What are the risks for young investors?

Are you the type of person who doesn’t like it when the value of your portfolio goes down? Or are you someone who doesn’t bat an eyelid when your portfolio falls by as much as 34%? Do you remember March 2020?

Well, if you’re just starting out and are getting your feet wet, it wouldn’t hurt to take a more conservative approach, which means making lower-risk investments like Guaranteed Investment Certificates (GICs). Or you might choose to be more aggressive as you have decades ahead of you and want to add riskier but higher-yielding assets like stocks to your portfolio.

Bonds and GICs tend to be on the safer side, while stocks are more volatile, meaning the ups and downs could be worrying for investors. Stock investors usually have to have a long time horizon. Anyway, in general, a good strategy is to have a mix of stocks and bonds to balance your risk. Having lots of eggs in lots of baskets helps diversify, so any impact is mitigated and doesn’t affect your bottom line.

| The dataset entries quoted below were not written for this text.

Definition verifyFeature (projectPath featureId : string) : M RunResult :=
  let! running := get (has (Some featureId)) in
  if running then throw (already_running featureId)
  else
    do! register featureId projectPath in
    try_finally
      (try_catch
         (let! features := loadFeatures projectPath in
          match find_by_id featureId features with
          | None => throw (not_found featureId)
          | Some feature =>
              do! sendToRenderer (auto_mode_feature_start (id feature) feature) in
              let! result := verifyFeatureTests feature projectPath in
              let newStatus :=
                if passes result then "verified" else "in_progress" in
              do! updateFeatureStatus featureId newStatus projectPath in
              do! sendToRenderer (auto_mode_feature_complete (id feature)
                    (passes result) (message result)) in
              ret (mkRunResult true (passes result))
          end)
         (report "[AutoMode] Error verifying feature:" featureId))
      (unregister featureId).

Definition maxAttempts : nat := 3.

(** [while (!finalResult.passes && attempts < maxAttempts) { ... }] of
    [resumeFeature]; [remaining] is [maxAttempts - attempts]. *)
Fixpoint retry (remaining attempts : nat) (feature : Feature)
    (projectPath featureId : string) (finalResult : PhaseResult)
    : M PhaseResult :=
  match remaining with
  | O => ret finalResult
  | S remaining =>
      if passes finalResult then ret finalResult
      else
        let! updatedFeatures := loadFeatures projectPath in
        let updatedFeature := find_by_id featureId updatedFeatures in
        if strict_eq (updatedFeature ≫= status) "in_progress" then
          let attempts := S attempts in
          do! writeToContextFile projectPath featureId
                (nl +:+ nl +:+ "🔄 Auto-retry #" +:+ pretty attempts
                 +:+ " - Continuing implementation..." +:+ nl +:+ nl) in
          do! sendToRenderer (auto_mode_progress (id feature)
                (nl +:+ "🔄 Auto-retry #" +:+ pretty attempts
                 +:+ " - Agent ended early, continuing..." +:+ nl)) in
          let! retryContext := readContextFile projectPath featureId in
          let! finalResult :=
            resumeFeatureWithContext feature projectPath retryContext in
          retry remaining attempts feature projectPath featureId finalResult
        else ret finalResult
  end.

Definition resumeFeature (projectPath featureId : string) : M RunResult :=
  let! running := get (has (Some featureId)) in
  if running then throw (already_running featureId)
  else
    do! register featureId projectPath in
    try_finally
      (try_catch
         (let! features := loadFeatures projectPath in
          match find_by_id featureId features with
          | None => throw (not_found featureId)
          | Some feature =>
              do! sendToRenderer (auto_mode_feature_start (id feature) feature) in
              let! previousContext := readContextFile projectPath featureId in
              let! result :=
                resumeFeatureWithContext feature projectPath previousContext in
              let! finalResult :=
                retry maxAttempts 0 feature projectPath featureId result in
              let newStatus :=
                if passes finalResult then "verified" else "in_progress" in
              do! updateFeatureStatus featureId newStatus projectPath in
              do! sendToRenderer (auto_mode_feature_complete (id feature)
                    (passes finalResult) (message finalResult)) in
              ret (mkRunResult true (passes finalResult))
          end)
         (report "[AutoMode] Error resuming feature:" featureId))
      (unregister featureId).

(** ** The autonomous loop *)

Inductive Step := Break | Continue.

(** The [catch] block of one iteration; [currentFeatureId] is what the
    variable holds when the error is caught. *)
Definition iteration_failed (currentFeatureId : option string)
    (error : JsError) : M Step :=
  do! console_error "[AutoMode] Error in loop iteration:" in
  do! sendToRenderer (auto_mode_error (error_message error) currentFeatureId) in
  do! match currentFeatureId with
      | Some k => if truthy currentFeatureId then modify (unregister k) else ret tt
      | None => ret tt
      end in
  do! sleep 5000 in
  ret Continue.

(** One pass through the body of [while (this.autoLoopRunning)].  The
    [try] block is cut where [currentFeatureId] is assigned, so that each
    half is caught with the value the variable has there. *)
Definition iteration (projectPath : string) : M Step :=
  let! selected :=
    try_catch
      (let! features := loadFeatures projectPath in
       match selectNextFeature features with
       | None =>
           do! sendToRenderer (auto_mode_complete "All features completed!") in
           ret (inl Break)
       | Some nextFeature => ret (inr nextFeature)
       end)
      (λ error, let! s := iteration_failed None error in ret (inl s)) in
  match selected with
  | inl s => ret s
  | inr nextFeature =>
      let currentFeatureId := id nextFeature in
      try_catch
        (let! running := get (has currentFeatureId) in
         if running then
           do! sleep 3000 in ret Continue
         else
           do! sendToRenderer
                 (auto_mode_feature_start (id nextFeature) nextFeature) in
           do! register (template currentFeatureId) projectPath in
           let! result := implementFeature nextFeature projectPath in
           let newStatus := if passes result then "verified" else "backlog" in
           do! updateFeatureStatus (template (id nextFeature)) newStatus
                 projectPath in
           do! sendToRenderer (auto_mode_feature_complete (id nextFeature)
                 (passes result) (message result)) in
           do! modify (unregister (template currentFeatureId)) in
           let! running := get autoLoopRunning in
           do! (if running then sleep 3000 else ret tt) in
           ret Continue)
        (iteration_failed currentFeatureId)
  end.

Inductive LoopExit := LoopEnded | StillLooping.

(** [runLoop], cut after [fuel] iterations. *)
Fixpoint runLoop (fuel : nat) (projectPath : string) : M LoopExit :=
  match fuel with
  | O => ret StillLooping
  | S fuel =>
      let! running := get autoLoopRunning in
      if running then
        let! s := iteration projectPath in
        match s with
        | Break =>
            do! modify (set_autoLoopRunning false) in ret LoopEnded
        | Continue => runLoop fuel projectPath
        end
      else
        do! modify (set_autoLoopRunning false) in ret LoopEnded
  end.

(** [this.runLoop(projectPath, sendToRenderer).catch((error) => {
    console.error(...); this.stop(); })], as it runs once launched. *)
Definition run_task (fuel : nat) (t : Task) : M unit :=
  match t with
  | LoopTask projectPath =>
      try_catch
        (do! runLoop fuel projectPath in ret tt)
        (λ error,
           do! console_error "[AutoMode] Loop error:" in
           do! stop in
           ret tt)
  end.

Definition start (projectPath : string) : M bool :=
  let! running := get autoLoopRunning in
  if running then throw (Error "Auto mode loop is already running")
  else
    do! modify (set_autoLoopRunning true) in
    do! modify (set_detached (λ l, l ++ [LoopTask projectPath])) in
    ret true.

End Service.
(** The records a load returns: a pure function of the file and the clock. *)
Definition stored (projectPath : string) (w : World) : list Feature :=
  match featureLists w !! projectPath with
  | Some (FLFile _ (FeatureArray l)) => imap (with_id (clock w)) l
  | _ => []
  end.

(** [triple P m Q]: from a world satisfying [P], [m] ends in a result and
    a world satisfying [Q].  [m] is a total function, so it always ends. *)
Definition triple {A} (P : World → Prop) (m : M A)
    (Q : Res A → World → Prop) : Prop :=
  ∀ w, P w → Q (m w).1 (m w).2.

(** [preserves I m]: [m] keeps the invariant [I], whether it returns or
    throws. *)
Definition preserves {A} (I : World → Prop) (m : M A) : Prop :=
  triple I m (λ _, I).

(** An invariant that does not look at a field survives any write to it. *)
Record stable_log (I : World → Prop) : Prop := {
  stable_contextFiles : ∀ f w, I w → I (set_contextFiles f w);
  stable_console : ∀ f w, I w → I (set_console f w);
  stable_rendered : ∀ f w, I w → I (set_rendered f w);
}.

Record stable_engine (I : World → Prop) : Prop := {
  stable_engine_log : stable_log I;
  stable_controllers : ∀ f w, I w → I (set_controllers f w);
  stable_executions : ∀ f w, I w → I (set_executions f w);
}.

(** [implementFeature] sleeps, so its invariants must also stand the
    passing of time. *)
Definition clock_stable (I : World → Prop) : Prop :=
  ∀ f w, I w → I (set_clock f w).

(** [spec I φ m]: [m] keeps the invariant [I], and throws only errors
    that satisfy [φ]. *)
Definition spec {A} (I : World → Prop) (φ : JsError → Prop) (m : M A) : Prop :=
  triple I m (λ r w, I w ∧ ∀ e, r = Throw e → φ e).

(** [total m]: [m] never throws. *)
Definition total {A} (m : M A) : Prop := ∀ w, ∃ a, (m w).1 = Ok a.

Definition identified (l : list Feature) : Prop :=
  Forall (λ f, truthy (id f) = true) l.

(** The list written back by [updateFeatureStatus]. *)
Definition saved (i : nat) (status : string) (feature : Feature)
    (features : list Feature) : list Feature :=
  map toSave (<[i := set_status status feature]> features).

(** What a fresh load shows: the records, and the status of one of them. *)
Definition reload (projectPath : string) (w : World) : list Feature :=
  match (loadFeatures projectPath w).1 with
  | Ok l => l
  | Throw _ => []
  end.

Definition stored_status (projectPath featureId : string) (w : World)
    : option string :=
  find_by_id featureId (reload projectPath w) ≫= status.

(** The record of [featureId] is in the list file under its own id, so a
    load finds it whatever the clock says. *)
Definition persisted (projectPath featureId : string) (w : World) : Prop :=
  featureId ≠ "" ∧
  ∃ wr l, featureLists w !! projectPath = Some (FLFile wr (FeatureArray l)) ∧
          Some featureId ∈ (id <$> l).

(** Every change the delegate makes while a stream is consumed. *)
Definition stream_effects (s : Stream) : list Effect :=
  concat (fst <$> items s) ++ last_effects s.

(** What an invariant has to stand for an invocation of the state machine
    to keep it: the writes of the engine, and whatever the delegate does
    during the streams it answers with. *)
Definition engine_invariant (sdk_query : QueryCall → World → Stream)
    (projectPath : string) (I : World → Prop) : Prop :=
  stable_engine I ∧
  (∀ f w, I w → I (set_queries f w)) ∧
  ∀ call w e, e ∈ stream_effects (sdk_query call w) →
              preserves I (run_effect projectPath e).

Definition non_abort (e : JsError) : Prop := is_abort e = false.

4 questions young investors often ask themselves

  1. Should I Buy Dividend Stocks?
    Personally, I’m a big fan of dividend stocks because it’s a predictable way to generate income. Put simply, dividends are regular distributions of profits to shareholders. Let’s say you own Canadian bank stocks. Each quarter you would receive an amount of money per share you own. You can also sign up for a Dividend Reinvestment Plan (DRIP), which takes those dividends and reinvests them by buying additional shares of the same company. Some enthusiasts keep track of their dividend income and take time to grow it. Some have the goal of living off their dividends in retirement.
  1. Should I buy bonds?
    Traditionally, bonds have been a low-risk investment because they tend to yield lower returns than stocks. While bonds have not shown stellar results in recent years due to rate hikes (bonds fall when rates rise), that shouldn’t discourage investors from adding them to their portfolios. Over the long term, bonds help minimize risk and provide stability when the market goes through a downturn. In addition, interest rates are now more attractive.
  1. Are mutual funds good for me?
    Mutual funds have been popular with investors for decades. The good thing is that a mutual fund can hold many companies in one fund. However, since index funds and exchange-traded funds (ETFs) came along, it means you can buy very similar diversified funds, but at a fraction of the cost. Because of this, mutual funds have gotten a bad rap lately, as they are known to have high fees that may not bring much return to the investor. Active mutual funds’ fees are generally higher than index funds and ETFs because they require a larger team and more research into which stocks to buy and sell than a passive option. If you’re looking for diversification and an easy way to invest in ETFs, a good solution is to consider all-in-one ETFs.
  1. Are REITs worth it?
    A real estate investment trust (REIT) is a company that owns and can operate income-producing real estate or real estate-related assets. There are some advantages when it comes to owning a REIT. First, it gives you access to invest in the real estate market without having to own physical property. Second, it offers a low barrier to entry as it requires significantly less cash since you are one of many investors owning the property. After all, this type of investment is a much more practical approach compared to a landlord or real estate agent. REITs can also provide diversification and help reduce overall risk.

Investing is a lifelong journey

Everyone’s investment journey is unique. Just because something works for a close friend, family member, or “influencer” doesn’t mean it’s best for you. Choose the path that makes sense for your financial needs and current situation.

Once you get started, investing can be an important part of growing your net worth and funding the lifestyle you want. Find out more about stock investing from blogs, podcasts, YouTube and TikTok videos, but make sure they come from reputable sources. Once you know the basics of investing, it’s easier than you think!